-- Opening Marker --

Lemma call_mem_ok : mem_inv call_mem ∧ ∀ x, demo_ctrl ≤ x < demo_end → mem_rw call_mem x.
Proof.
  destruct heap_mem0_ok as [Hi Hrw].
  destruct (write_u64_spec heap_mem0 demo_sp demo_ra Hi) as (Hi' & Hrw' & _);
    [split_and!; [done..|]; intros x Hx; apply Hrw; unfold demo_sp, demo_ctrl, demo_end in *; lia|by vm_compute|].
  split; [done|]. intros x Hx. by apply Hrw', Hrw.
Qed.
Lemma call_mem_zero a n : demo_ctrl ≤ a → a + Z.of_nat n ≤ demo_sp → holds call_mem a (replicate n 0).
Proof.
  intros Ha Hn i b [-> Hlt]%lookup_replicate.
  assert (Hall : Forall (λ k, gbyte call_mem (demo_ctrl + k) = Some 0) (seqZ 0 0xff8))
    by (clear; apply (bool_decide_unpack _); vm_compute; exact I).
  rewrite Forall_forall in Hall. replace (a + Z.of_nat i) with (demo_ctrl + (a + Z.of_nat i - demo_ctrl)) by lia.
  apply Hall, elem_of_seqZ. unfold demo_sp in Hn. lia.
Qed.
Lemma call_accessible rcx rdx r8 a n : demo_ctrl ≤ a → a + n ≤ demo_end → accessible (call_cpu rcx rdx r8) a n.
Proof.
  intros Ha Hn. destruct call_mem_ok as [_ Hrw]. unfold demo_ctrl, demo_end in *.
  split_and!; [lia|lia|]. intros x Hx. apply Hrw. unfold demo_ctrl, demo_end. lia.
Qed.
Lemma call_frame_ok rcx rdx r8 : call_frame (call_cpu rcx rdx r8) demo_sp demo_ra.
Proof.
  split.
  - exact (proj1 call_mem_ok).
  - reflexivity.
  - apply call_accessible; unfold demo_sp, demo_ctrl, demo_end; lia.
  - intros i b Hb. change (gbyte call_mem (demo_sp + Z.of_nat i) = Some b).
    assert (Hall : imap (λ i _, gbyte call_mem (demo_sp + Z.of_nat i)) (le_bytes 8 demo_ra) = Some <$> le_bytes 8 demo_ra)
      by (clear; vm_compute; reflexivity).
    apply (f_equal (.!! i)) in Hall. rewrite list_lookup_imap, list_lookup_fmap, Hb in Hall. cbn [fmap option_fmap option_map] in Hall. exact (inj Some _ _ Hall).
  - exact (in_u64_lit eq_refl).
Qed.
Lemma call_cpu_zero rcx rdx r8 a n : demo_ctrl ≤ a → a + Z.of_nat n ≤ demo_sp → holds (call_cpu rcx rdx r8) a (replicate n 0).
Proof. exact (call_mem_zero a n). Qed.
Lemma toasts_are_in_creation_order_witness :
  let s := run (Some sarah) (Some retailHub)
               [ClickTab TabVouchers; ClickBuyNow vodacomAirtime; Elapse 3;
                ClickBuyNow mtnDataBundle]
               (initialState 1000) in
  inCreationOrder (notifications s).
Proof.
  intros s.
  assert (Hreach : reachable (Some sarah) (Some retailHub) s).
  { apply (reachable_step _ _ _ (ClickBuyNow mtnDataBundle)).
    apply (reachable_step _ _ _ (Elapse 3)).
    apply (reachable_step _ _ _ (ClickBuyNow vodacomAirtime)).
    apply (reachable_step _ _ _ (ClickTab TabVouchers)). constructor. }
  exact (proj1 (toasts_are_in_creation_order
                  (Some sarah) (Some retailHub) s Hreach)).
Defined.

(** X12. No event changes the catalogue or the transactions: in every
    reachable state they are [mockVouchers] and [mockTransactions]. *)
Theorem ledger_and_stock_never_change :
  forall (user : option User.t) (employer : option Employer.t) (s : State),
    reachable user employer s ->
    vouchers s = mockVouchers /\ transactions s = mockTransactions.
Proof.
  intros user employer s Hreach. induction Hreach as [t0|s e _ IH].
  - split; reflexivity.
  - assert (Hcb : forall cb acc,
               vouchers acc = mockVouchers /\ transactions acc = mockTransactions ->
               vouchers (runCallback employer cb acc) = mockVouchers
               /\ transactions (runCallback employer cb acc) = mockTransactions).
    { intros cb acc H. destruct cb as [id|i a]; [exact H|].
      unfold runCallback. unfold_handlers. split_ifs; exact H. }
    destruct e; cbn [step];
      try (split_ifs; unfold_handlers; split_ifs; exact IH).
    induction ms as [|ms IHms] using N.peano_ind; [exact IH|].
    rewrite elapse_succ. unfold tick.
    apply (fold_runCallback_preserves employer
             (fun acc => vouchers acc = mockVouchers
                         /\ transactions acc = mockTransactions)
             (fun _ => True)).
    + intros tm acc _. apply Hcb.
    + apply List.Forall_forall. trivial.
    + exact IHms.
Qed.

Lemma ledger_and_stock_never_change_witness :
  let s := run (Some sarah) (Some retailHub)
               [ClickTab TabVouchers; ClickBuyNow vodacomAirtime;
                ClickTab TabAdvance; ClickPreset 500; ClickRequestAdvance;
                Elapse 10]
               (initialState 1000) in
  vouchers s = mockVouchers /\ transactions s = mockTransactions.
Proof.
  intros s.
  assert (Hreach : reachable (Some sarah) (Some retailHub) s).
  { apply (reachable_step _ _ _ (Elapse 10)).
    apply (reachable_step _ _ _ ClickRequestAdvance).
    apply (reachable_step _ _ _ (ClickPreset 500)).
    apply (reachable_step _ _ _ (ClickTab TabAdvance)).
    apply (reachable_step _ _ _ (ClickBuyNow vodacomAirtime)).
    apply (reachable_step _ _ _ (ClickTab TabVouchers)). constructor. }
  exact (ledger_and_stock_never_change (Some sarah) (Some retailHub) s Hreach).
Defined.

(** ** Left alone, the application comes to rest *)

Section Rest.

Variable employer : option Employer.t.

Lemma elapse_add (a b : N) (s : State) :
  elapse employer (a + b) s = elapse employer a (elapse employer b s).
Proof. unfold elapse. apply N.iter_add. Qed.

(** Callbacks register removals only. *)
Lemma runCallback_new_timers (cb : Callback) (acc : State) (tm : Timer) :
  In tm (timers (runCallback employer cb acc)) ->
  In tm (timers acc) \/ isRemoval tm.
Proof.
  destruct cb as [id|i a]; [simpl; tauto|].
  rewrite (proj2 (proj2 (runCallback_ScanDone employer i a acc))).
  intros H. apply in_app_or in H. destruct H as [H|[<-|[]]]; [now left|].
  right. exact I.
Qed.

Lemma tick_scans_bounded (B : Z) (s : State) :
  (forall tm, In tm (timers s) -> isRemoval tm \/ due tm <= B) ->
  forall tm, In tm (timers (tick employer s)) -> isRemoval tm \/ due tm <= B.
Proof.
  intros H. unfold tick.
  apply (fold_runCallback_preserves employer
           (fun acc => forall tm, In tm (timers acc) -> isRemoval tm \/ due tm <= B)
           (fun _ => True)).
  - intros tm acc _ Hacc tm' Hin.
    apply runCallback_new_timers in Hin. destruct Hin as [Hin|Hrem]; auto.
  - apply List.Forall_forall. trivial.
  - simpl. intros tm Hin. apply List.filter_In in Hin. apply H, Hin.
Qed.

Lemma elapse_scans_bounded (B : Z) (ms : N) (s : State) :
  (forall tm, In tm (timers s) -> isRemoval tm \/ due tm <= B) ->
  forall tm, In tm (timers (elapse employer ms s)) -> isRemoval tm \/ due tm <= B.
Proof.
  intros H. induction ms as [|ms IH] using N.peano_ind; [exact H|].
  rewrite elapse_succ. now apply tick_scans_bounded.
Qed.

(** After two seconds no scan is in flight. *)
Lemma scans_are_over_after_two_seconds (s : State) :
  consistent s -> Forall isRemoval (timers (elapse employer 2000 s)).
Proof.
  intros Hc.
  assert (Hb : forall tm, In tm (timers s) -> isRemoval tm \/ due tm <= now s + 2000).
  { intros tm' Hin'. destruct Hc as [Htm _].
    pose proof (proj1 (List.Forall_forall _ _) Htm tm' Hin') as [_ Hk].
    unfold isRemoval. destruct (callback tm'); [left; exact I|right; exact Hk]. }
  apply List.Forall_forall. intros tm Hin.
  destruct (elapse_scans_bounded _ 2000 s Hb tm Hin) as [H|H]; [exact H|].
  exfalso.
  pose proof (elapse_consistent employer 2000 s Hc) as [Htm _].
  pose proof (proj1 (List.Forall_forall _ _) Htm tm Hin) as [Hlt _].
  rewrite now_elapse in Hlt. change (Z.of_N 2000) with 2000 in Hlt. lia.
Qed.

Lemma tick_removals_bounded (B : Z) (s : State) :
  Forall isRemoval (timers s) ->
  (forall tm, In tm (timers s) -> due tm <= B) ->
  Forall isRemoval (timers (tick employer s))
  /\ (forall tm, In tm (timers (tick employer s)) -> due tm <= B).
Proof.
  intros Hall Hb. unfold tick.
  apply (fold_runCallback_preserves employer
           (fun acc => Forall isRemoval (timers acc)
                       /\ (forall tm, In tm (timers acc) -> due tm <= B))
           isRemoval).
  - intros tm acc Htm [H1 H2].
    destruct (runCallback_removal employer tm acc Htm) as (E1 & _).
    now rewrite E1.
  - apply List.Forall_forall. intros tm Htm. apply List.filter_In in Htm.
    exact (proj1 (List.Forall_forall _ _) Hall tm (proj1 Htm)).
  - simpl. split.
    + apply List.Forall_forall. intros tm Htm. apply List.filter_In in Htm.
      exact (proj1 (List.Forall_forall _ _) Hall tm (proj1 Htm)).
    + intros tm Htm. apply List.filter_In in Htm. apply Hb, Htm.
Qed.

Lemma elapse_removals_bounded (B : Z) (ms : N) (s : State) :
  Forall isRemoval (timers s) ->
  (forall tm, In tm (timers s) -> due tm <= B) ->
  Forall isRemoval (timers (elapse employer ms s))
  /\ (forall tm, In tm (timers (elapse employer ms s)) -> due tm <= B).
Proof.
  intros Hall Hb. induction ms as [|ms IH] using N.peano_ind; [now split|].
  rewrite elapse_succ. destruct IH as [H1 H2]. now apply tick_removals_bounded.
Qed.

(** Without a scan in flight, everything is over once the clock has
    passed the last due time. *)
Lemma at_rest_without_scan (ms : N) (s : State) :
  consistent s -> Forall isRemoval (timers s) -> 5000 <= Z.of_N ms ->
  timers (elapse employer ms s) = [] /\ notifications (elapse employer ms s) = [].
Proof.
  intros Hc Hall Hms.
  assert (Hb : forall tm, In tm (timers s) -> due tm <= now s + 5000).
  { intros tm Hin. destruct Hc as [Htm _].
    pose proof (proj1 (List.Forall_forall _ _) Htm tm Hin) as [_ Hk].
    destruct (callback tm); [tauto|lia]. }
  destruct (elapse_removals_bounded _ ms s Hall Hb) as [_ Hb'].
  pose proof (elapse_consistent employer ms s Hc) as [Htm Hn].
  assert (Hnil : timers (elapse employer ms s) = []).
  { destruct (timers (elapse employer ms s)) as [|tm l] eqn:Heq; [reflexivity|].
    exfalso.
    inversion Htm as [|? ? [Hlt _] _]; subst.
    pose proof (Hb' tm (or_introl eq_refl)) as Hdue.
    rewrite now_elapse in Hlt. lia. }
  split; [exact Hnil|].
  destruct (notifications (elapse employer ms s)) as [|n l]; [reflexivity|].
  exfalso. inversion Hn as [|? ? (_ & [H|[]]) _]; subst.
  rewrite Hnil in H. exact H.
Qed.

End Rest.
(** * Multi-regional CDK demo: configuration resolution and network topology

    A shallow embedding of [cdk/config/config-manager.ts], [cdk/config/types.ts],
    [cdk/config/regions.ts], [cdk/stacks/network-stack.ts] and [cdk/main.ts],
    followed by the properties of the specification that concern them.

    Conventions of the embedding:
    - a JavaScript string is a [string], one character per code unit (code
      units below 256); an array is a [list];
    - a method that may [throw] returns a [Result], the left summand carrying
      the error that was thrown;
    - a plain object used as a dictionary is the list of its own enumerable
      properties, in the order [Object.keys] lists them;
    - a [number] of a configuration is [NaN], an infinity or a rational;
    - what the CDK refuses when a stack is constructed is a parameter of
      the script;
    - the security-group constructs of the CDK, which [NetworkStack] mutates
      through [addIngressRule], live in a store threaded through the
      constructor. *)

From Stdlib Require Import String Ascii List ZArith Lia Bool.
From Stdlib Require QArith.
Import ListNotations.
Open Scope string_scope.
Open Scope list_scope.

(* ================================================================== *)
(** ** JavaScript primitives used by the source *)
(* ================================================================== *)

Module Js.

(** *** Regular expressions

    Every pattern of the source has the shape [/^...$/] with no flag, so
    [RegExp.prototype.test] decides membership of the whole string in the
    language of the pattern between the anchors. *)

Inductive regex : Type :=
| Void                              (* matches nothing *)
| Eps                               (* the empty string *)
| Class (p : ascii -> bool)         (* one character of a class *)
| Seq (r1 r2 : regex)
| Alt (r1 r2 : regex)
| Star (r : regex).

-- Closing Marker --

→ Exercise description
Keep both end lines and retype everything in the records above from the line containing "apply Hb, Htm." through the line containing "Conventions of the", exactly, with nothing else.

→ Task answer
    + intros tm Htm. apply List.filter_In in Htm. apply Hb, Htm.
Qed.

Lemma elapse_removals_bounded (B : Z) (ms : N) (s : State) :
  Forall isRemoval (timers s) ->
  (forall tm, In tm (timers s) -> due tm <= B) ->
  Forall isRemoval (timers (elapse employer ms s))
  /\ (forall tm, In tm (timers (elapse employer ms s)) -> due tm <= B).
Proof.
  intros Hall Hb. induction ms as [|ms IH] using N.peano_ind; [now split|].
  rewrite elapse_succ. destruct IH as [H1 H2]. now apply tick_removals_bounded.
Qed.

(** Without a scan in flight, everything is over once the clock has
    passed the last due time. *)
Lemma at_rest_without_scan (ms : N) (s : State) :
  consistent s -> Forall isRemoval (timers s) -> 5000 <= Z.of_N ms ->
  timers (elapse employer ms s) = [] /\ notifications (elapse employer ms s) = [].
Proof.
  intros Hc Hall Hms.
  assert (Hb : forall tm, In tm (timers s) -> due tm <= now s + 5000).
  { intros tm Hin. destruct Hc as [Htm _].
    pose proof (proj1 (List.Forall_forall _ _) Htm tm Hin) as [_ Hk].
    destruct (callback tm); [tauto|lia]. }
  destruct (elapse_removals_bounded _ ms s Hall Hb) as [_ Hb'].
  pose proof (elapse_consistent employer ms s Hc) as [Htm Hn].
  assert (Hnil : timers (elapse employer ms s) = []).
  { destruct (timers (elapse employer ms s)) as [|tm l] eqn:Heq; [reflexivity|].
    exfalso.
    inversion Htm as [|? ? [Hlt _] _]; subst.
    pose proof (Hb' tm (or_introl eq_refl)) as Hdue.
    rewrite now_elapse in Hlt. lia. }
  split; [exact Hnil|].
  destruct (notifications (elapse employer ms s)) as [|n l]; [reflexivity|].
  exfalso. inversion Hn as [|? ? (_ & [H|[]]) _]; subst.
  rewrite Hnil in H. exact H.
Qed.

End Rest.
(** * Multi-regional CDK demo: configuration resolution and network topology

    A shallow embedding of [cdk/config/config-manager.ts], [cdk/config/types.ts],
    [cdk/config/regions.ts], [cdk/stacks/network-stack.ts] and [cdk/main.ts],
    followed by the properties of the specification that concern them.

    Conventions of the embedding:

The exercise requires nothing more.